### Records from a data source
******************************

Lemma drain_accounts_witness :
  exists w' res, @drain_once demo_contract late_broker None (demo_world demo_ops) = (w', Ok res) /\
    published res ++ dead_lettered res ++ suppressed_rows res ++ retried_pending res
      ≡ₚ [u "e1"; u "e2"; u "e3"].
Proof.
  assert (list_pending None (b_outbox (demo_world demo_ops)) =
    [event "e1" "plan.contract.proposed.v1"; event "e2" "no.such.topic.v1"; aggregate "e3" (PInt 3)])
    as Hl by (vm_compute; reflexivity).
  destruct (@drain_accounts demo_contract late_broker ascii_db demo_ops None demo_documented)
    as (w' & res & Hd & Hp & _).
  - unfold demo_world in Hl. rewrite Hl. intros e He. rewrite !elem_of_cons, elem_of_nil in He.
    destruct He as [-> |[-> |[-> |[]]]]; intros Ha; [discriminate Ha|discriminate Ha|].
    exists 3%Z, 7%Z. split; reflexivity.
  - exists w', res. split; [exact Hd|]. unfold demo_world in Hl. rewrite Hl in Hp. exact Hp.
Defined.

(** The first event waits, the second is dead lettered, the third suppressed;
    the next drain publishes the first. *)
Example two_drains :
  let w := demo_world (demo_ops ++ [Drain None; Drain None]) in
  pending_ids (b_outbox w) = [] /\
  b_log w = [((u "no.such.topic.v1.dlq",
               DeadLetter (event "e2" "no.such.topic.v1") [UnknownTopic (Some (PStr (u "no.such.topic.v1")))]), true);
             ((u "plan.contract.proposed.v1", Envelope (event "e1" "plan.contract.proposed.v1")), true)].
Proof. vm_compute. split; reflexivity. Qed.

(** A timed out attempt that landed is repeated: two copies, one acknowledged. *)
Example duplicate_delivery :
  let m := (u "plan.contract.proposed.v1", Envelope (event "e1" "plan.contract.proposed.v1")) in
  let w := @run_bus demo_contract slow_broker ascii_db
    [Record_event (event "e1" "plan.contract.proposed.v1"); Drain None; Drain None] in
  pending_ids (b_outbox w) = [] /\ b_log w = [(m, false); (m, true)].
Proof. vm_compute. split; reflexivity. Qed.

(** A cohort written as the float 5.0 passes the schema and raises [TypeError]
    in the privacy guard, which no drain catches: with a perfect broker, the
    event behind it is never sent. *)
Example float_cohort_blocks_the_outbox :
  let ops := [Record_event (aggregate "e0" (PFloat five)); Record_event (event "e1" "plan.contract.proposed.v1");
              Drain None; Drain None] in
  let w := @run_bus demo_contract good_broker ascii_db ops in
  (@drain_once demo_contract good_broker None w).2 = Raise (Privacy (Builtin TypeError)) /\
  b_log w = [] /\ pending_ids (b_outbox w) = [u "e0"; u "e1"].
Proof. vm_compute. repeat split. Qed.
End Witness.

******************************

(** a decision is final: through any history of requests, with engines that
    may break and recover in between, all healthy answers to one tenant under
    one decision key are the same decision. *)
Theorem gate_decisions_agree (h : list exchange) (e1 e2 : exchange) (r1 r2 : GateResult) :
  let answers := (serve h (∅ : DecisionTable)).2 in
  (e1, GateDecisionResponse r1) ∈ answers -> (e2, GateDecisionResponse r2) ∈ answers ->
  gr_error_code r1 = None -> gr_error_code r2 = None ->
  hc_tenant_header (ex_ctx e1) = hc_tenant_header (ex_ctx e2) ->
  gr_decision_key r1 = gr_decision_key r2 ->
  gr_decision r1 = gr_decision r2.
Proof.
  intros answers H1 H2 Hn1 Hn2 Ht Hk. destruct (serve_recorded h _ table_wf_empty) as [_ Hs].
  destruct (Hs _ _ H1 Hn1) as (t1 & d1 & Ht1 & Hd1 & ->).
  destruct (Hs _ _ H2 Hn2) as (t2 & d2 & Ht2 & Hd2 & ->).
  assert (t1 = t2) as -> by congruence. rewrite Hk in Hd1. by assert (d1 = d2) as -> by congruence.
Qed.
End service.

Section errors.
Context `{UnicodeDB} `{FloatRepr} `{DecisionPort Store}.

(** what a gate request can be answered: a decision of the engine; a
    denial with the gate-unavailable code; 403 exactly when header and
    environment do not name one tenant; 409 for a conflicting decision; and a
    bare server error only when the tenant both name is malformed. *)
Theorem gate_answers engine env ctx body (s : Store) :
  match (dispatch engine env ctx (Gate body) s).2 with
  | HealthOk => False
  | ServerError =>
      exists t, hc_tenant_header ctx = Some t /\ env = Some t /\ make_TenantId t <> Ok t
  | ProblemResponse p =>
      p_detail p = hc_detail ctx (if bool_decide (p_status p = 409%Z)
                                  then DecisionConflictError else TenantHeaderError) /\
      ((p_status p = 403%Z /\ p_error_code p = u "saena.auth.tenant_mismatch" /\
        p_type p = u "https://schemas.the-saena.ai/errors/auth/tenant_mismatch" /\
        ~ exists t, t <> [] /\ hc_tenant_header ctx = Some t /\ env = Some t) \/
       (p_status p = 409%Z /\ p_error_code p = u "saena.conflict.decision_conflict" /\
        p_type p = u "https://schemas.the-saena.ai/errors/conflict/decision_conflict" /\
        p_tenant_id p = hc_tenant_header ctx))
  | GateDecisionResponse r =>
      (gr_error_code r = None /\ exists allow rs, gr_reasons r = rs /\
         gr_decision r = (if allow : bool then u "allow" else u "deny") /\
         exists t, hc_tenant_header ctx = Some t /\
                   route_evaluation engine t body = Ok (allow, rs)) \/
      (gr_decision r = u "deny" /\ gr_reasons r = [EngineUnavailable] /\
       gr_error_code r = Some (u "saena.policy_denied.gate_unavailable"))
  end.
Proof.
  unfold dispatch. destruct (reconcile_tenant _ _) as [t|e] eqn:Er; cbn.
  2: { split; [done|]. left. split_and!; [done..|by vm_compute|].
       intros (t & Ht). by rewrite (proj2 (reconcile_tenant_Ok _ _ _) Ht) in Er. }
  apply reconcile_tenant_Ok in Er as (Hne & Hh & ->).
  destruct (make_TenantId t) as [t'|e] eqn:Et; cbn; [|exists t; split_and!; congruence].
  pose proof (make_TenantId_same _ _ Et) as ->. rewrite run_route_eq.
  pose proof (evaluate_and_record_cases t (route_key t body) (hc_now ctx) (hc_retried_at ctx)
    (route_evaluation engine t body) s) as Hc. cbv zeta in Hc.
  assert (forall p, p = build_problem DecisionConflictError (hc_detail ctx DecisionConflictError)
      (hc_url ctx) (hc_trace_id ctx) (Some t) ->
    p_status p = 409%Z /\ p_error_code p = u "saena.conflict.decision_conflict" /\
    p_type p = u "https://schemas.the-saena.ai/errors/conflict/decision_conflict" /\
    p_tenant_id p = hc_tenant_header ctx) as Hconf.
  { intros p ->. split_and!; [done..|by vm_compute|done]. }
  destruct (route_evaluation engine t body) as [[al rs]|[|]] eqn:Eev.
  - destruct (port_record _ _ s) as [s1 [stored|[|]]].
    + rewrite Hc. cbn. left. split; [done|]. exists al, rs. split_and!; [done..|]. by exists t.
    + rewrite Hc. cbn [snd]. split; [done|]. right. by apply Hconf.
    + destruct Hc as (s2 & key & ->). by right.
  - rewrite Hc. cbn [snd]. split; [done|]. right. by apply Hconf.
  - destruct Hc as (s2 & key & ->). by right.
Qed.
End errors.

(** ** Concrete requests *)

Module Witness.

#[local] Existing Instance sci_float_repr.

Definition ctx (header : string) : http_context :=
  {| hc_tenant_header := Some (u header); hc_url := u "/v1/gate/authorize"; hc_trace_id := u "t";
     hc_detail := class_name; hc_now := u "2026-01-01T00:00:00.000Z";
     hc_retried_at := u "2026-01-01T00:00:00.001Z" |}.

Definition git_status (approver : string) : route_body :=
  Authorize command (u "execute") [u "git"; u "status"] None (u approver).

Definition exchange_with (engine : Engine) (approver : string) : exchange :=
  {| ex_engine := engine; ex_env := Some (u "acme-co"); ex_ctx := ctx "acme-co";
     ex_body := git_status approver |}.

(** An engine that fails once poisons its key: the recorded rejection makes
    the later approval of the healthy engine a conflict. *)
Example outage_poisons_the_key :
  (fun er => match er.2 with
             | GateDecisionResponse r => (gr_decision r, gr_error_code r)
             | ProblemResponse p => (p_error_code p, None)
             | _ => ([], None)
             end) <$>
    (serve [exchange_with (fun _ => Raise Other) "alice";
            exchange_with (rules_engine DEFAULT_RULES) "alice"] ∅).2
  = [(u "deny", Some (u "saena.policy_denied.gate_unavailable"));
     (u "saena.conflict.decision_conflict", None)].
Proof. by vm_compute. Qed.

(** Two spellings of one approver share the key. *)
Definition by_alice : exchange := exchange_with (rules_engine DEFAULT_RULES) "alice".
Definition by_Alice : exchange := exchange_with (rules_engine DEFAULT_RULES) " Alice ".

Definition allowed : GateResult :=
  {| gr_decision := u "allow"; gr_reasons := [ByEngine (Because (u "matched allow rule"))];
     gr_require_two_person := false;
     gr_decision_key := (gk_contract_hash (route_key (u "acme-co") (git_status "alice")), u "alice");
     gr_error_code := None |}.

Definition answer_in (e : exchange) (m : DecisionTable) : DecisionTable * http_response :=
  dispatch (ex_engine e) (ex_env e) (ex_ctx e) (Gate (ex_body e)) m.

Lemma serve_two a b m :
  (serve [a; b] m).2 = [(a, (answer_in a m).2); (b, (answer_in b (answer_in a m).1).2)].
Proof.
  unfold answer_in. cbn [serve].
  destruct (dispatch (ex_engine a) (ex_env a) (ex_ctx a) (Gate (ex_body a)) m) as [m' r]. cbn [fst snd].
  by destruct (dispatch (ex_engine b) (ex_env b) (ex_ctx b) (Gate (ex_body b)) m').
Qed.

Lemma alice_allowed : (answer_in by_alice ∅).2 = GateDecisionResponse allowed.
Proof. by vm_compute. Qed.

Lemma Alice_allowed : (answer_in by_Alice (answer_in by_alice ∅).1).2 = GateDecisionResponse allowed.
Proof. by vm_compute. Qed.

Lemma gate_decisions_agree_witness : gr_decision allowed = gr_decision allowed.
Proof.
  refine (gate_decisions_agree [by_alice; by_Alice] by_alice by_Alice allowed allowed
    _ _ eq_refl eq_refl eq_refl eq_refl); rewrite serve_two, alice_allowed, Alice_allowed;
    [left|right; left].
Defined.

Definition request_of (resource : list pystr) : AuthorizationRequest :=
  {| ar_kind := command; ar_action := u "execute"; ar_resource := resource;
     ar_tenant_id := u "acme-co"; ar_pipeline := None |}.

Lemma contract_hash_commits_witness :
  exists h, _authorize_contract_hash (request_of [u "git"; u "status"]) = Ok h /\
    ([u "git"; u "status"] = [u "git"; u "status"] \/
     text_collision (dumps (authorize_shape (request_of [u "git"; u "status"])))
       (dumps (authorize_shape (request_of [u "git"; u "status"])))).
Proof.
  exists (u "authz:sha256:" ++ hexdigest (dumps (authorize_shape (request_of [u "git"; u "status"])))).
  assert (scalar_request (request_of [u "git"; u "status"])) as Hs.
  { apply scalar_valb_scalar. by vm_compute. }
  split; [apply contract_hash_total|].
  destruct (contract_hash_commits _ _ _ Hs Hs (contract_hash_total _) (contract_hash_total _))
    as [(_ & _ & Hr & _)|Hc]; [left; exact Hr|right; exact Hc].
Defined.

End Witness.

******************************

### ASSIGNED TASK
Reproduce exactly the lines above from the line with "(serve [exchange_with (fun" to the line with "gr_decision := u", including both, and add nothing.

### RESPONSE AREA
    (serve [exchange_with (fun _ => Raise Other) "alice";
            exchange_with (rules_engine DEFAULT_RULES) "alice"] ∅).2
  = [(u "deny", Some (u "saena.policy_denied.gate_unavailable"));
     (u "saena.conflict.decision_conflict", None)].
Proof. by vm_compute. Qed.

(** Two spellings of one approver share the key. *)
Definition by_alice : exchange := exchange_with (rules_engine DEFAULT_RULES) "alice".
Definition by_Alice : exchange := exchange_with (rules_engine DEFAULT_RULES) " Alice ".

Definition allowed : GateResult :=
  {| gr_decision := u "allow"; gr_reasons := [ByEngine (Because (u "matched allow rule"))];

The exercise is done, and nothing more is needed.